= ACTIVITY =
Go to the line that includes "destruct (sb_algorithm _" and retype it, then every line after it to the end of the data, adding nothing.

============================================================

Section bundle.
Context (Hnfc : forall s, Forall printable s -> nfc s = s).
Context (Hvalidate : forall name d, json_plain d = true -> validate name (json_arranged unicode_style d) = validate name d).
Context (Hdependencies : runtime_dependencies <> []) (Habi : forall name, packaged_abi name <> []).
Context (members : list (pystr * bytes)) (ev : InspectedInput) (request : ReportRequest) (mezo : option json)
  (built : BuiltReport).
Context (Hsorted : StronglySorted (fun a b => str_ltb a b = true) (map fst members)).
Context (Hinspect : inspect_members members = Ok ev).
Context (Hbuilt : snapshot_built ev request mezo built).
Context (Hplain : json_plain (br_document built) = true) (Htexts : require_strings (br_document built) = Ok tt).

Lemma extras_names : br_extra_members built = [] \/ map fst (br_extra_members built) = DEX_NAMES.
Proof using Hbuilt.
  destruct (sb_extras _ _ _ _ Hbuilt) as ([capture|] & _ & Hx); [|by left]. right. by apply dex_members_names in Hx as [? _].
Qed.

Lemma snapshot_names : NoDup (map fst (prefixed members ++ outer built ++ br_extra_members built)).
Proof using Hbuilt Hsorted.
  rewrite map_app. apply NoDup_app. split_and!.
  - by apply sorted_names_NoDup, prefixed_sorted.
  - intros n Hn. eapply prefixed_apart; [|exact Hn]. rewrite map_app.
    destruct extras_names as [-> | ->]; vm_compute; reflexivity.
  - rewrite map_app. apply (bool_decide_unpack _). destruct extras_names as [-> | ->]; vm_compute; exact I.
Qed.

Lemma snapshot_members : bundle_members built = prefixed members ++ outer built ++ br_extra_members built.
Proof using Hbuilt Hinspect Hsorted.
  pose proof snapshot_names as Hnd. rewrite app_assoc in Hnd. unfold bundle_members.
  rewrite (sb_members _ _ _ _ Hbuilt), (in_members _ _ (inspect_members_Ok _ _ Hinspect)).
  change (map _ members) with (prefixed members). fold (outer built).
  rewrite (dict_update_new (prefixed members)), dict_update_new, <- app_assoc; [done|done|].
  rewrite map_app in Hnd. by apply NoDup_app in Hnd as (? & _ & _).
Qed.

Lemma snapshot_assoc_outer n raw : (n, raw) ∈ outer built -> assoc n (bundle_members built) = Some raw.
Proof using Hbuilt Hinspect Hsorted.
  intros Hn. rewrite snapshot_members. apply assoc_unique; [apply snapshot_names|]. rewrite !elem_of_app. auto.
Qed.

Lemma snapshot_well_built : well_built built.
Proof using Habi Hbuilt Hdependencies Hinspect Hplain Hsorted Htexts.
  destruct (sb_document _ _ _ _ Hbuilt) as (m & mode & calculation & dex & inputs & source & Hdoc & _).
  split; try done.
  - rewrite Hdoc. by eexists.
  - apply (sb_bytes _ _ _ _ Hbuilt).
  - rewrite snapshot_members. apply snapshot_names.
  - rewrite snapshot_members, map_app, elem_of_app. intros [Hn|Hn].
    + eapply (prefixed_apart _ _ [u "manifest.json"]); [|exact Hn|left]. vm_compute. reflexivity.
    + rewrite map_app in Hn. apply (bool_decide_eq_true_2 _) in Hn. destruct extras_names as [E|E]; rewrite E in Hn; by vm_compute in Hn.
  - apply snapshot_assoc_outer. unfold outer. left.
  - apply snapshot_assoc_outer. unfold outer. right. left.
  - apply snapshot_assoc_outer. unfold outer. right. right. left.
  - rewrite snapshot_members, !Forall_app. split_and!.
    + pose proof (inspected_contents members ev (sorted_names_NoDup _ Hsorted) (inspect_members_Ok _ _ Hinspect)) as Hc.
      unfold prefixed. apply Forall_map. exact Hc.
    + pose proof (canonical_nonempty _ _ (sb_bytes _ _ _ _ Hbuilt)).
      destruct (sb_algorithm _ _ _ _ Hbuilt) as (live & _ & Ha%canonical_nonempty).
      pose proof (sb_dependencies _ _ _ _ Hbuilt) as Hd. unfold outer.
      repeat (constructor; [cbn [snd]|]); try done. by rewrite Hd.
    + destruct (sb_extras _ _ _ _ Hbuilt) as ([capture|] & _ & Hx); [|rewrite Hx; constructor].
      apply dex_members_names in Hx as (_ & _ & Hx). by apply Hx.
Qed.

(** ** What is read back from the archive *)

Context (manifest : bytes) (document := bundle_manifest (br_report_sha256 built) (bundle_members built)).

Lemma archived_sealed : sealed_members (archived built manifest) = members.
Proof using Hbuilt Hinspect Hplain Hsorted Htexts Habi Hdependencies.
  unfold sealed_members. rewrite <- unprefixed. f_equal. unfold archived.
  apply sort_items_filter; [apply (archived_NoDup built snapshot_well_built manifest)| |by apply prefixed_sorted].
  rewrite snapshot_members, <- app_assoc, !List.filter_app, list_filter_all.
  - rewrite (list_filter_none _ (outer built)), (list_filter_none _ (br_extra_members built)), app_nil_r; [done| |].
    + intros m Hm%(list_elem_of_fmap_2 fst). assert (fst m ∈ DEX_NAMES) as Hd.
      { destruct extras_names as [E|<-]; [rewrite E in Hm; by apply elem_of_nil in Hm|done]. }
      clear Hm. revert Hd. generalize (fst m). apply Forall_forall. unfold DEX_NAMES. repeat constructor.
    + intros m Hm. unfold outer in Hm. rewrite !elem_of_cons in Hm.
      destruct Hm as [->|[->|[->|Hm]]]; try reflexivity. by apply elem_of_nil in Hm.
  - intros m Hm. unfold prefixed in Hm. apply list_elem_of_fmap in Hm as (k & -> & _). apply startswith_app.
Qed.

============================================================

= EXERCISE SOLUTION =
      destruct (sb_algorithm _ _ _ _ Hbuilt) as (live & _ & Ha%canonical_nonempty).
      pose proof (sb_dependencies _ _ _ _ Hbuilt) as Hd. unfold outer.
      repeat (constructor; [cbn [snd]|]); try done. by rewrite Hd.
    + destruct (sb_extras _ _ _ _ Hbuilt) as ([capture|] & _ & Hx); [|rewrite Hx; constructor].
      apply dex_members_names in Hx as (_ & _ & Hx). by apply Hx.
Qed.

(** ** What is read back from the archive *)

Context (manifest : bytes) (document := bundle_manifest (br_report_sha256 built) (bundle_members built)).

Lemma archived_sealed : sealed_members (archived built manifest) = members.
Proof using Hbuilt Hinspect Hplain Hsorted Htexts Habi Hdependencies.
  unfold sealed_members. rewrite <- unprefixed. f_equal. unfold archived.
  apply sort_items_filter; [apply (archived_NoDup built snapshot_well_built manifest)| |by apply prefixed_sorted].
  rewrite snapshot_members, <- app_assoc, !List.filter_app, list_filter_all.
  - rewrite (list_filter_none _ (outer built)), (list_filter_none _ (br_extra_members built)), app_nil_r; [done| |].
    + intros m Hm%(list_elem_of_fmap_2 fst). assert (fst m ∈ DEX_NAMES) as Hd.
      { destruct extras_names as [E|<-]; [rewrite E in Hm; by apply elem_of_nil in Hm|done]. }
      clear Hm. revert Hd. generalize (fst m). apply Forall_forall. unfold DEX_NAMES. repeat constructor.
    + intros m Hm. unfold outer in Hm. rewrite !elem_of_cons in Hm.
      destruct Hm as [->|[->|[->|Hm]]]; try reflexivity. by apply elem_of_nil in Hm.
  - intros m Hm. unfold prefixed in Hm. apply list_elem_of_fmap in Hm as (k & -> & _). apply startswith_app.
Qed.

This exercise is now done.